In Letters to a Young Poet, Rilke writes to the aspiring poet Franz Kappus.
“Two sections in one of his letters,” writes Reader O, “stood out that made me think of your work with New Escapologist.”
In his letter “Rome, 23 December 1903,” Rilke writes:
My dear Mr Kappus,
You shall not go without greetings from me at Christmas time, when you are perhaps finding your solitude harder than usual to bear among all the festivities. But if you notice that it is great, then be glad of it; for what (you must ask yourself) would a solitude be that was not great? There is only one solitude, and it is vast and not easy to bear and almost everyone has moments when they would happily exchange it for some form of company, be it ever so banal or trivial, for the illusion of some slight correspondence with whoever one happens to come across, however unworthy … But perhaps those are precisely the hours when solitude grows, for its growth is painful like the growth of boys and sad like the beginning of spring. But that must not put you off. What is needed is this, and this alone: solitude, great inner loneliness. Going into oneself and not meeting anyone for hours – that is what one must arrive at. Loneliness of the kind one knew as a child, when the grown-ups went back and forth bound up in things which seemed grave and weighty because they looked so busy, and because one had no idea what they were up to.

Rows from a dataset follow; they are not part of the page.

(** [checkExpire] calls the timer's handle exactly when the timer has one and either
    its timeout has elapsed since it was last refreshed, or it is not armed and
    less than one interval is missing: a connection is closed at most one tick
    early.  In every other case the timer is refreshed (when it is armed again
    meanwhile) or queued once more. *)
Theorem handle_runs_only_when_expired (w : TimeWheel) (t : tid) (x : Timer)
  (Hx : timers w !! t = Some x) :
  let idle := now w - t_begin x in
  let fires := has_handle x = true ∧
     (idle >= t_timeout x ∨ (t_isActive x = false ∧ t_timeout x - idle < interval w)) in
  ∃ w', checkExpire t w = Ret ((), w') ∧
    (fires → fired w' = fired w ++ [t] ∧ timersToAdd w' = timersToAdd w) ∧
    (¬ fires → fired w' = fired w ∧
       timersToAdd w' = timersToAdd w ++ (if has_handle x && negb (t_isActive x) then [t] else [])).
Proof.
  intros idle fires. unfold fires, checkExpire. erewrite bind_Ret by (by apply load_timer_ok).
  destruct (has_handle x) eqn:Eh; simpl; [|eexists; split; [done|]; rewrite app_nil_r; naive_solver].
  mpure. fold idle. case_decide as Hd; [eexists; split; [done|]; naive_solver|].
  mpure. set (w1 := set_timers _ w).
  assert (load_timer t w1 = Ret (set_delay (t_timeout x - idle) x, w1)) as Hload.
  { apply load_timer_ok. unfold w1. simpl. by rewrite lookup_alter_eq, Hx. }
  unfold Add. rewrite bind_assoc_run. erewrite bind_Ret by exact Hload.
  rewrite bind_assoc_run. mpure. change (t_isActive (set_delay _ x)) with (t_isActive x).
  destruct (t_isActive x); simpl.
  - rewrite bind_assoc_run. mpure. mpure. eexists. split; [done|]. simpl. rewrite app_nil_r. naive_solver.
  - case_decide as Hs.
    + mpure. eexists. split; [done|]. naive_solver.
    + rewrite bind_assoc_run. mpure. rewrite bind_assoc_run. mpure. mpure.
      eexists. split; [done|]. simpl. naive_solver.
Qed.

Lemma handle_runs_only_when_expired_witness :
  ∃ w', checkExpire 1 (set_now (10 * Second) wheel1) = Ret ((), w') ∧ fired w' = [1%positive].
Proof.
  destruct (handle_runs_only_when_expired (set_now (10 * Second) wheel1) 1 (NewTimer true (10 * Second)) eq_refl)
    as (w' & Hr & Hf & _).
  exists w'. split; [exact Hr|]. apply Hf. split; [reflexivity|]. left. simpl. lia.
Defined.

(** an armed timer of ten seconds that is refreshed for the last time after five
    seconds is not fired when its owner has been idle for ten seconds (at second
    15), nor at second 19: [checkExpire] computes the five seconds that are left,
    but the [Add] it calls puts the whole timeout back and restarts the clock, and
    the handle runs at second 20, after fifteen idle seconds. *)
Theorem refreshed_timer_fires_late :
  let second := [ETick; ECheck 0; EAddHandle] in
  let upto n := [EAdd 1; EAddHandle] ++ concat (replicate 5 second) ++ [EAdd 1] ++
                concat (replicate (n - 5) second) in
  (∃ w, run (upto 19%nat) wheel1 = Ret w ∧ fired w = [] ∧ now w = 19 * Second) ∧
  (∃ w, run (upto 20%nat) wheel1 = Ret w ∧ fired w = [1%positive] ∧ now w = 20 * Second).
Proof.
  intros second upto. split.
  - eexists. split; [vm_compute; reflexivity|]. split; reflexivity.
  - eexists. split; [vm_compute; reflexivity|]. split; reflexivity.
Qed.

(** [NewTimeWheel] accepts every positive interval, but the wheel computes in whole
    milliseconds: with an interval below one millisecond the first timer that is
    added divides by zero, in the goroutine of [run]. *)
Theorem short_interval_panics (start itv num : Z) (h : bool) (d : Z)
  (Hi : 0 < itv < 1000000) (Hn : 0 < num) (Hd : itv ≤ d) :
  ∃ w, NewTimeWheel start itv num = Ok w ∧
       run [EAdd 1; EAddHandle] (with_timers {[ 1%positive := NewTimer h d ]} w) = Panic.
Proof.
  eexists. split; [unfold NewTimeWheel; by rewrite decide_False by lia|].
  cbn [run step]. set (w := with_timers _ _).
  assert (∃ w1 x, (_ ← Add 1; mret ()) w = Ret ((), w1) ∧ timersToAdd w1 = [1%positive] ∧
    stopped w1 = false ∧ interval w1 = itv ∧ timerToSlot w1 = ∅ ∧ timers w1 !! 1%positive = Some x)
    as (w1 & x & -> & Eq & Es & Ei & Et & Hx).
  { eexists _, _. unfold Add. rewrite bind_assoc_run.
    erewrite bind_Ret by (apply load_timer_ok; unfold w; simpl; apply lookup_singleton_eq).
    rewrite bind_assoc_run. mpure. simpl. rewrite decide_False by lia.
    rewrite bind_assoc_run. mpure. rewrite bind_assoc_run. mpure. mpure. split; [done|]. simpl. done. }
  rewrite Es, Eq. cbn [run step]. unfold addTimerHandle.
  assert (wheel_del 1 (set_toAdd [] w1) = Ret ((), set_toAdd [] w1)) as Hdel.
  { unfold wheel_del. mpure. simpl. by rewrite Et. }
  erewrite bind_Ret by exact Hdel. erewrite bind_Ret by (by apply load_timer_ok).
  assert (calIndexAndCircle x (set_toAdd [] w1) = Panic) as Hcal.
  { unfold calIndexAndCircle. mpure. cbv zeta. simpl. rewrite Ei. rewrite decide_True; [done|].
    unfold Milliseconds. apply Z.quot_small. lia. }
  unfold mbind at 1, M_bind. by rewrite Hcal.
Qed.

Lemma short_interval_panics_witness :
  ∃ w, NewTimeWheel 0 500000 60 = Ok w ∧
       run [EAdd 1; EAddHandle] (with_timers {[ 1%positive := NewTimer true Second ]} w) = Panic.
Proof. apply short_interval_panics; unfold Second; lia. Defined.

And when one day you realize that their preoccupations are meagre, their professions barren and no longer connected to life, why not continue to look on them like a child, as if on something alien, drawing on the depths of your own world, on the expanse of your own solitude, which itself is work and achievement and a vocation? Why wish to exchange a child’s wise incomprehension for rejection and contempt, when incomprehension is solitude, whereas rejection and contempt are ways of participating in what, by precisely these means, you want to sever yourself from?
Think, dear Mr Kappus, of the world that you carry within you, and call this thinking whatever you like Az Whether it is memory of your own childhood or longing for your own future – just be attentive towards what rises up inside you, and place it above everything that you notice round about. What goes on in your innermost being is worth all your love, this is what you must work on however you can and not waste too much time and too much energy on clarifying your attitude to other people. Who says you have such an attitude at all? – I know, your profession is hard and goes against you, and I had foreseen your complaints and knew they would come. Now that they have come I cannot assuage them;
I can only advise you to consider whether all professions are not like that, full of demands, full of hostility for the individual, steeped as it were in the hatred of those who with sullen resentment have settled for a life of sober duty.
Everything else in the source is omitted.